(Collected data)
**********
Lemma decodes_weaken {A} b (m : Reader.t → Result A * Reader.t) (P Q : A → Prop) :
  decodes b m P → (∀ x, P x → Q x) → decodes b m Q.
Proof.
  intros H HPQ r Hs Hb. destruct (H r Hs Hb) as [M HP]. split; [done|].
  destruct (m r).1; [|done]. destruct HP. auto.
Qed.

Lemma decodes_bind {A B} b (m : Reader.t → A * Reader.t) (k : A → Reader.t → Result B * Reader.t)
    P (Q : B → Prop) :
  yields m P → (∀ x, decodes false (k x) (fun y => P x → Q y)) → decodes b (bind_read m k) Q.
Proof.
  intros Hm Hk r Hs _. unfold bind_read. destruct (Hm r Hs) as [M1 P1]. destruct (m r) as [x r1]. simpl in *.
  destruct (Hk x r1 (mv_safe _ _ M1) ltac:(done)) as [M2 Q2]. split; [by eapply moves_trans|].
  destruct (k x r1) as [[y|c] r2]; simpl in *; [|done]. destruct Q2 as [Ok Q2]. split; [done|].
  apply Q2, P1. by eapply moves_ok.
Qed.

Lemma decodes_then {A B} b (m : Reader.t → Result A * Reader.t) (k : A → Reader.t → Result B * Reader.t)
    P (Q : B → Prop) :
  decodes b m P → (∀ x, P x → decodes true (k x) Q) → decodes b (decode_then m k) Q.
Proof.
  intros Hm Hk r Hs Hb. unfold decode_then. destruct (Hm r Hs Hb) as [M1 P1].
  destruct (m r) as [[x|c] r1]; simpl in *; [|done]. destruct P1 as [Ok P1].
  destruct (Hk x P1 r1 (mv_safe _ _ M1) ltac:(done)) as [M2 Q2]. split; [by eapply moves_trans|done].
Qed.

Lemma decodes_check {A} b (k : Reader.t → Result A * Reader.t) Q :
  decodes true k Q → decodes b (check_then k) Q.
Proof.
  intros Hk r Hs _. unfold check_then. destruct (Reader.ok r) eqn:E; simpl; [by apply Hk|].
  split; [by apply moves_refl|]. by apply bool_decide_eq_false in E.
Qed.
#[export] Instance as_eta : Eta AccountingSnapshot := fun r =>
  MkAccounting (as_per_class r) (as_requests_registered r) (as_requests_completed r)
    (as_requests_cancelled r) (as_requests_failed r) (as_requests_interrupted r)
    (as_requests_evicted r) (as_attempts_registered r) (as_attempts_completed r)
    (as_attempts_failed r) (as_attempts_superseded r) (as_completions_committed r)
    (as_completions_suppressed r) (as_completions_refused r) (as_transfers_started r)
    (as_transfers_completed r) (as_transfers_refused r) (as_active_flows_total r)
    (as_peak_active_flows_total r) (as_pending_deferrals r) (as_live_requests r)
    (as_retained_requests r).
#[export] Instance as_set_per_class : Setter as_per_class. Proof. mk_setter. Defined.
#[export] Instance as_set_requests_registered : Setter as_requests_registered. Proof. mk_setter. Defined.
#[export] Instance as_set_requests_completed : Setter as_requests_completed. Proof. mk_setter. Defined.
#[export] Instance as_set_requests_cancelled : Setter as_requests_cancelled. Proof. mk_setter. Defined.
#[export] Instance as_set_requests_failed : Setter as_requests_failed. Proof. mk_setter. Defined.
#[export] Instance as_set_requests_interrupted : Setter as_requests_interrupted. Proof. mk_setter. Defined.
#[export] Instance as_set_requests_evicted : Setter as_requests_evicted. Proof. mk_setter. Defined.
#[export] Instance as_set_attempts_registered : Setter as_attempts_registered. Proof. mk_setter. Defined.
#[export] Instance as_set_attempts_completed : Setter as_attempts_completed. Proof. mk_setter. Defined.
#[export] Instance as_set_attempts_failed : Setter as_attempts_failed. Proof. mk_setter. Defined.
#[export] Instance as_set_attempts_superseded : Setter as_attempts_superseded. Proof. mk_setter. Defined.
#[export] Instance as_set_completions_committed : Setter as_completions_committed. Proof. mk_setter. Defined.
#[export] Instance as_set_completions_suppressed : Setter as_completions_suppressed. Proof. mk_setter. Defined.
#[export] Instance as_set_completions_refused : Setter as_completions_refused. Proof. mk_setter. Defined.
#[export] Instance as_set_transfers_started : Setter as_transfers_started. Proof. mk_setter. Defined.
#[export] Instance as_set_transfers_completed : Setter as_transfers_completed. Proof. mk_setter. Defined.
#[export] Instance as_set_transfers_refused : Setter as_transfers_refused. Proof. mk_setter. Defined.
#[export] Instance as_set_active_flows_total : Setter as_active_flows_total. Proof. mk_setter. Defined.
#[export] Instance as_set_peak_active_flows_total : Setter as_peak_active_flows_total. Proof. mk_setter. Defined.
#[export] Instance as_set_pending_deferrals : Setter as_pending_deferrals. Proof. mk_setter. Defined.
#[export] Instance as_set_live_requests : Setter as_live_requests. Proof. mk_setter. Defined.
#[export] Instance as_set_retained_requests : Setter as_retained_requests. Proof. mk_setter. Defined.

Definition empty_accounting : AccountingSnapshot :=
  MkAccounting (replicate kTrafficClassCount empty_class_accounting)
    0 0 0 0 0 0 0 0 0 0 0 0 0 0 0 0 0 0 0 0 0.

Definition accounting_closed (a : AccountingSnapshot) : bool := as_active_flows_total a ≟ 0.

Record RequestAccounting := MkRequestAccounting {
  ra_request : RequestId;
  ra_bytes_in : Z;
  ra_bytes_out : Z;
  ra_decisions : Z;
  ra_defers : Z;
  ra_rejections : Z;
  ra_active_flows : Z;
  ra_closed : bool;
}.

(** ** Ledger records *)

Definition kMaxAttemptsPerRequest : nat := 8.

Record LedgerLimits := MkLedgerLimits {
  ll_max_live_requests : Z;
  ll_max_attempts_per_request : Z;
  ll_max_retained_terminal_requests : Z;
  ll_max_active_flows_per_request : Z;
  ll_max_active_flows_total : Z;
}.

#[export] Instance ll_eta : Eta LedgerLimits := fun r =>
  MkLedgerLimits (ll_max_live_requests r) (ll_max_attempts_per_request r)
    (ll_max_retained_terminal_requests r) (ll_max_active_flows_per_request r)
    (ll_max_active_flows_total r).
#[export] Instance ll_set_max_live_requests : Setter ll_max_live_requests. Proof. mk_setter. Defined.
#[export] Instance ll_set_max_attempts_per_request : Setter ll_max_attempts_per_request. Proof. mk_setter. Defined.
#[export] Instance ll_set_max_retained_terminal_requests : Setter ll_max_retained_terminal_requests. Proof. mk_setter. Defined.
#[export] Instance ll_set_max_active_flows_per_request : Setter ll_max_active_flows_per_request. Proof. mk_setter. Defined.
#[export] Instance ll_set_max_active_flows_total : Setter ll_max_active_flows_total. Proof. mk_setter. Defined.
**********
* [What to work on] Take each line above that contains "split" and copy it out.

* [Exercise solution]
  intros H HPQ r Hs Hb. destruct (H r Hs Hb) as [M HP]. split; [done|].
  destruct (Hk x r1 (mv_safe _ _ M1) ltac:(done)) as [M2 Q2]. split; [by eapply moves_trans|].
  destruct (k x r1) as [[y|c] r2]; simpl in *; [|done]. destruct Q2 as [Ok Q2]. split; [done|].
  destruct (Hk x P1 r1 (mv_safe _ _ M1) ltac:(done)) as [M2 Q2]. split; [by eapply moves_trans|done].
  split; [by apply moves_refl|]. by apply bool_decide_eq_false in E.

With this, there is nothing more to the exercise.